## REQUIREMENT
The only thing to send back is the number of lines below that hold the string "drmParseBoxesAt".

## RECORDS FOR THE EXERCISE

+ + + + + + +

(* ===== verification/Mp4Print.v ===== *)
(** Writers of fragmented MP4: what the readers of [Mp4] accept, and that they read
    back what was written.

    A packager's output is a [forest] of boxes; [print] writes one, [boxesOf] is the
    list of boxes the code's parser is to return.  Fragment headers and sample
    encryption tables have a writer each. *)

From S2P Require Import Prelude GoStrings Mp4.

#[local] Open Scope go_scope.

(** * Integers *)

(** [w] bytes, the most significant first. *)
Fixpoint beN (w : nat) (v : Z) : bytes :=
  match w with
  | O => []
  | S w => v / 256 ^ Z.of_nat w mod 256 :: beN w v
  end.

Lemma length_beN w v : length (beN w v) = w.
Proof. induction w; cbn [beN length]; congruence. Qed.

Lemma len_beN w v : len (beN w v) = Z.of_nat w.
Proof. unfold len. by rewrite length_beN. Qed.

Lemma beN_bytes w v : Forall is_byte (beN w v).
Proof. induction w; cbn [beN]; constructor; [|done]. unfold is_byte. apply Z.mod_pos_bound. lia. Qed.

Lemma pow_S w : 256 ^ Z.of_nat (S w) = 256 * 256 ^ Z.of_nat w.
Proof. rewrite Nat2Z.inj_succ, Z.pow_succ_r by lia. done. Qed.

Lemma be_acc s acc : foldl (fun a c => a * 256 + c) acc s = acc * 256 ^ len s + be s.
Proof.
  unfold be. revert acc. induction s as [|c s IH]; intros acc; [change (256 ^ len []) with 1; cbn; lia|].
  cbn [foldl]. rewrite IH, (IH (0 * 256 + c)). unfold len. cbn [length]. rewrite pow_S. ring.
Qed.

Lemma be_beN w v : be (beN w v) = v mod 256 ^ Z.of_nat w.
Proof.
  induction w as [|w IH]; [by rewrite Z.mod_1_r|].
  cbn [beN]. unfold be. cbn [foldl]. rewrite be_acc, IH, len_beN, pow_S.
  rewrite (Z.mul_comm 256), Z.rem_mul_r by (try apply Z.pow_nonzero; lia). lia.
Qed.

Lemma be_beN_id w v : 0 <= v < 256 ^ Z.of_nat w -> be (beN w v) = v.
Proof. intros Hv. rewrite be_beN. by apply Z.mod_small. Qed.

(** ** Reading behind a prefix *)

Lemma slice_mid pre s post a b : a = len pre -> b = len pre + len s -> slice (pre ++ s ++ post) a b = Ok s.
Proof.
  intros -> ->. destruct (slice_ok (pre ++ s ++ post) (len pre) (len pre + len s)) as (t & -> & -> & _).
  - pose proof (len_nonneg pre). pose proof (len_nonneg s). lia.
  - rewrite !len_app. pose proof (len_nonneg post). lia.
  - f_equal. replace (len pre + len s - len pre) with (len s) by lia. unfold len. rewrite !Nat2Z.id.
    by rewrite drop_app_length, take_app_length.
Qed.

Lemma word_mid (w : nat) pre v post a b : 0 <= v < 256 ^ Z.of_nat w -> a = len pre -> b = len pre + Z.of_nat w ->
  (try! s := slice (pre ++ beN w v ++ post) a b in Ok (be s)) = Ok v.
Proof. intros Hv -> ->. rewrite slice_mid by (rewrite ?len_beN; lia). cbn. by rewrite be_beN_id. Qed.

Lemma u16_mid pre v post a : 0 <= v < 2 ^ 16 -> a = len pre -> u16 (pre ++ beN 2 v ++ post) a = Ok v.
Proof. intros Hv ->. by apply (word_mid 2). Qed.

Lemma u32_mid pre v post a : 0 <= v < 2 ^ 32 -> a = len pre -> u32 (pre ++ beN 4 v ++ post) a = Ok v.
Proof. intros Hv ->. by apply (word_mid 4). Qed.

Lemma u64_mid pre v post a : 0 <= v < 2 ^ 64 -> a = len pre -> u64 (pre ++ beN 8 v ++ post) a = Ok v.
Proof. intros Hv ->. by apply (word_mid 8). Qed.

(** * Boxes *)

(** A forest: a leaf with its payload, or a container with its children.  A box has
    a 32-bit size or ([large]) a 64-bit one; a uuid leaf has a usertype.  The end of
    the buffer may hold fewer bytes than a box header has. *)
Inductive forest :=
  | FEnd (junk : bytes)
  | FLeaf (large : bool) (ty usertype payload : bytes) (rest : forest)
  | FNode (large : bool) (ty : bytes) (kids rest : forest).

Definition headerSize (large : bool) (usertype : bytes) : Z := (if large then 16 else 8) + len usertype.

Definition header (large : bool) (ty usertype : bytes) (n : Z) : bytes :=
  let size := headerSize large usertype + n in
  (if large then beN 4 1 ++ ty ++ beN 8 size else beN 4 size ++ ty) ++ usertype.

Fixpoint print (f : forest) : bytes :=
  match f with
  | FEnd junk => junk
  | FLeaf large ty ut payload rest => header large ty ut (len payload) ++ payload ++ print rest
  | FNode large ty kids rest => header large ty [] (len (print kids)) ++ print kids ++ print rest
  end.

(** The boxes of a forest printed at [so], a container before its children. *)
Fixpoint boxesOf (so : Z) (f : forest) : list drmBox :=
  match f with
  | FEnd _ => []
  | FLeaf large ty ut payload rest =>
      let hdr := headerSize large ut in
      MkBox ty so hdr (hdr + len payload) payload :: boxesOf (so + hdr + len payload) rest
  | FNode large ty kids rest =>
      let hdr := headerSize large [] in
      let n := len (print kids) in
      MkBox ty so hdr (hdr + n) (print kids) :: boxesOf (so + hdr) kids ++ boxesOf (so + hdr + n) rest
  end.

(** How deep the containers are nested. *)
Fixpoint nesting (f : forest) : nat :=
  match f with
  | FEnd _ => 0
  | FLeaf _ _ _ _ rest => nesting rest
  | FNode _ _ kids rest => S (nesting kids) `max` nesting rest
  end.

Definition size_ok (large : bool) (size : Z) : Prop := if large then size < 2 ^ 64 else size < 2 ^ 32.

Fixpoint wf (f : forest) : Prop :=
  match f with
  | FEnd junk => len junk < 8
  | FLeaf large ty ut payload rest =>
      len ty = 4 /\ ty ∉ drmContainerTypes /\ (if bool_decide (ty = bs "uuid") then len ut = 16 else ut = []) /\
      size_ok large (headerSize large ut + len payload) /\ wf rest
  | FNode large ty kids rest =>
      ty ∈ drmContainerTypes /\ size_ok large (headerSize large [] + len (print kids)) /\ wf kids /\ wf rest
  end.

Lemma container_type ty : ty ∈ drmContainerTypes -> len ty = 4 /\ ty <> bs "uuid".
Proof. intros H. repeat (apply elem_of_cons in H as [->|H]; [split; [reflexivity|discriminate]|]). by apply elem_of_nil in H. Qed.

Lemma len_header large ty ut n : len ty = 4 -> len (header large ty ut n) = headerSize large ut.
Proof. intros Ht. unfold header, headerSize. destruct large; rewrite !len_app, !len_beN, Ht; lia. Qed.

(** The size field and the type, and what comes behind them. *)
Lemma header_fields pre sz ty rest : 0 <= sz < 2 ^ 32 -> len ty = 4 ->
  u32 (pre ++ beN 4 sz ++ ty ++ rest) (len pre) = Ok sz /\
  slice (pre ++ beN 4 sz ++ ty ++ rest) (len pre + 4) (len pre + 8) = Ok ty.
Proof.
  intros Hs Ht. split; [by apply u32_mid|].
  rewrite (app_assoc pre). apply slice_mid; rewrite len_app, len_beN; lia.
Qed.

Lemma header_large pre ty size rest : len ty = 4 -> 0 <= size < 2 ^ 64 ->
  u64 (pre ++ beN 4 1 ++ ty ++ beN 8 size ++ rest) (len pre + 8) = Ok size.
Proof.
  intros Ht Hs. rewrite (app_assoc (beN 4 1)), (app_assoc pre). apply u64_mid; [done|].
  rewrite !len_app, len_beN. lia.
Qed.

Lemma header_long large ty ut n : len ty = 4 -> (8 <= length (header large ty ut n))%nat.
Proof.
  intros Ht. pose proof (len_header large ty ut n Ht) as H. pose proof (len_nonneg ut). unfold headerSize in H.
  unfold len in *. destruct large; lia.
Qed.

Lemma boxHeader_print pre large ty ut n post : len ty = 4 -> 0 <= n <= len post ->
  (if bool_decide (ty = bs "uuid") then len ut = 16 else ut = []) -> size_ok large (headerSize large ut + n) ->
  boxHeader (pre ++ header large ty ut n ++ post) (len pre) = Ok (ty, headerSize large ut + n, headerSize large ut).
Proof.
  intros Ht Hn Hut Hs. pose proof (len_nonneg pre) as Hp. pose proof (len_nonneg ut) as Hu.
  set (b := pre ++ header large ty ut n ++ post). set (size := headerSize large ut + n) in *.
  assert (len b = len pre + headerSize large ut + len post) as El.
  { unfold b. rewrite !len_app, len_header by done. lia. }
  assert (headerSize large ut = (if large then 16 else 8) + len ut) as Eh by done.
  assert (exists sz, (sz = if large then 1 else size) /\ u32 b (len pre) = Ok sz /\ slice b (len pre + 4) (len pre + 8) = Ok ty) as (sz & Esz & E1 & E2).
  { unfold b, header. fold size. destruct large; eexists; (split; [reflexivity|]); rewrite <- !app_assoc; apply header_fields; cbn in Hs; lia || done. }
  unfold boxHeader. rewrite E1, E2. cbn [result_bind]. subst sz.
  assert ((if bool_decide (ty = bs "uuid")
           then try! _ := check (len b <? len pre + (if large then 16 else 8) + 16) in Ok ((if large then 16 else 8) + 16)
           else Ok (if large then 16 else 8)) = (Ok (headerSize large ut) : res Z)) as E3.
  { rewrite Eh. destruct (bool_decide _); [|subst ut; f_equal; change (len []) with 0; lia].
    rewrite (proj2 (Z.ltb_ge (len b) (len pre + (if large then 16 else 8) + 16))) by lia. cbn [check result_bind]. f_equal. lia. }
  destruct large.
  - cbn [Z.eqb Pos.eqb]. rewrite (proj2 (Z.ltb_ge (len b) _)) by lia. cbn [check result_bind].
    assert (u64 b (len pre + 8) = Ok size) as ->.
    { unfold b, header. fold size. rewrite <- !app_assoc. apply header_large; [done|cbn in Hs; lia]. }
    cbn [result_bind]. rewrite (proj2 (Z.ltb_ge (len b - len pre) size)) by lia. cbn [check result_bind].
    rewrite E3. cbn [result_bind]. by rewrite (proj2 (Z.ltb_ge size _)) by lia.
  - rewrite (proj2 (Z.eqb_neq size 0)), (proj2 (Z.eqb_neq size 1)), (proj2 (Z.ltb_ge size 8)) by lia. cbn [check result_bind].
    rewrite (proj2 (Z.ltb_ge (len b) (len pre + size))) by lia. cbn [check result_bind].
    rewrite E3. cbn [result_bind]. by rewrite (proj2 (Z.ltb_ge size _)) by lia.
Qed.

(** One turn of the loop over printed boxes. *)
Lemma boxes_loop_print child fuel pre large ty ut payload post so : len ty = 4 ->
  (if bool_decide (ty = bs "uuid") then len ut = 16 else ut = []) -> size_ok large (headerSize large ut + len payload) ->
  let b := pre ++ header large ty ut (len payload) ++ payload ++ post in
  let hdr := headerSize large ut in
  boxes_loop child (S fuel) b so (len pre) =
    try! children := (if bool_decide (ty ∈ drmContainerTypes) then child payload (so + (len pre + hdr)) else Ok []) in
    try! rest := boxes_loop child fuel b so (len pre + (hdr + len payload)) in
    Ok (MkBox ty (so + len pre) hdr (hdr + len payload) payload :: children ++ rest).
Proof.
  intros Ht Hut Hs b hdr. pose proof (len_nonneg pre) as Hp. pose proof (len_nonneg ut) as Hu.
  pose proof (len_nonneg payload) as Hpl. pose proof (len_nonneg post) as Hpo.
  assert (len b = len pre + hdr + len payload + len post) as El.
  { unfold b. rewrite !len_app, len_header by done. unfold hdr. lia. }
  assert (8 <= hdr) as H8 by (unfold hdr, headerSize; destruct large; lia).
  cbn [boxes_loop]. rewrite (proj2 (Z.leb_gt (len b) (len pre))), (proj2 (Z.ltb_ge (len b - len pre) 8)) by lia.
  unfold b at 1. rewrite boxHeader_print; [|done|rewrite len_app; lia|done|done]. fold hdr. cbn [result_bind].
  rewrite Z.min_l by lia.
  assert (slice b (len pre + hdr) (len pre + (hdr + len payload)) = Ok payload) as ->.
  { unfold b. rewrite app_assoc. apply slice_mid; rewrite len_app, len_header by done; unfold hdr; lia. }
  cbn [result_bind]. rewrite (proj2 (Z.eqb_neq (hdr + len payload) 0)) by lia. done.
Qed.

Lemma boxes_loop_end child fuel b so pos : len b - pos < 8 -> boxes_loop child (S fuel) b so pos = Ok [].
Proof. intros H. cbn [boxes_loop]. destruct (len b <=? pos); [done|]. by rewrite (proj2 (Z.ltb_lt _ _)). Qed.

Lemma boxes_print f d pre so fuel : wf f -> (nesting f <= d)%nat -> (length (print f) < fuel)%nat ->
  boxes_loop (drmParseBoxesAt d) fuel (pre ++ print f) so (len pre) = Ok (boxesOf (so + len pre) f).
Proof.
  revert d pre so fuel. induction f as [junk|large ty ut payload rest IH|large ty kids IHk rest IH]; intros d pre so fuel Hwf Hd Hf;
    destruct fuel as [|fuel]; [lia| |lia| |lia|]; cbn [print boxesOf nesting wf] in *.
  - apply boxes_loop_end. rewrite len_app. lia.
  - destruct Hwf as (Ht & Hc & Hut & Hs & Hrest). rewrite boxes_loop_print by done. rewrite bool_decide_eq_false_2 by done.
    cbn [result_bind]. rewrite !app_assoc.
    replace (len pre + (headerSize large ut + len payload)) with (len ((pre ++ header large ty ut (len payload)) ++ payload))
      by (rewrite !len_app, len_header by done; lia).
    rewrite IH; [|done|done|].
    + cbn [result_bind app]. rewrite !len_app, len_header by done. by rewrite !Z.add_assoc.
    + rewrite !length_app in Hf. pose proof (header_long large ty ut (len payload) Ht). lia.
  - destruct Hwf as (Hc & Hs & Hkids & Hrest). destruct (container_type ty Hc) as [Ht Hu].
    rewrite boxes_loop_print; [|done|by rewrite bool_decide_eq_false_2|done]. rewrite bool_decide_eq_true_2 by done.
    destruct d as [|d]; [lia|].
    pose proof (header_long large ty [] (len (print kids)) Ht).
    rewrite !length_app in Hf.
    assert (drmParseBoxesAt (S d) (print kids) (so + (len pre + headerSize large [])) = Ok (boxesOf (so + (len pre + headerSize large [])) kids)) as ->.
    { rewrite <- (Z.add_0_r (so + (len pre + headerSize large []))) at 2.
      by apply (IHk d [] (so + (len pre + headerSize large [])) (S (length (print kids)))); [|lia|lia]. }
    cbn [result_bind].
    replace (len pre + (headerSize large [] + len (print kids))) with (len ((pre ++ header large ty [] (len (print kids))) ++ print kids))
      by (rewrite !len_app, len_header by done; lia).
    rewrite !app_assoc. rewrite IH; [|done|lia|lia]. cbn [result_bind]. rewrite !len_app, len_header by done.
    by rewrite !Z.add_assoc.
Qed.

+ + + + + + +

## RESULT OF THE TASK
2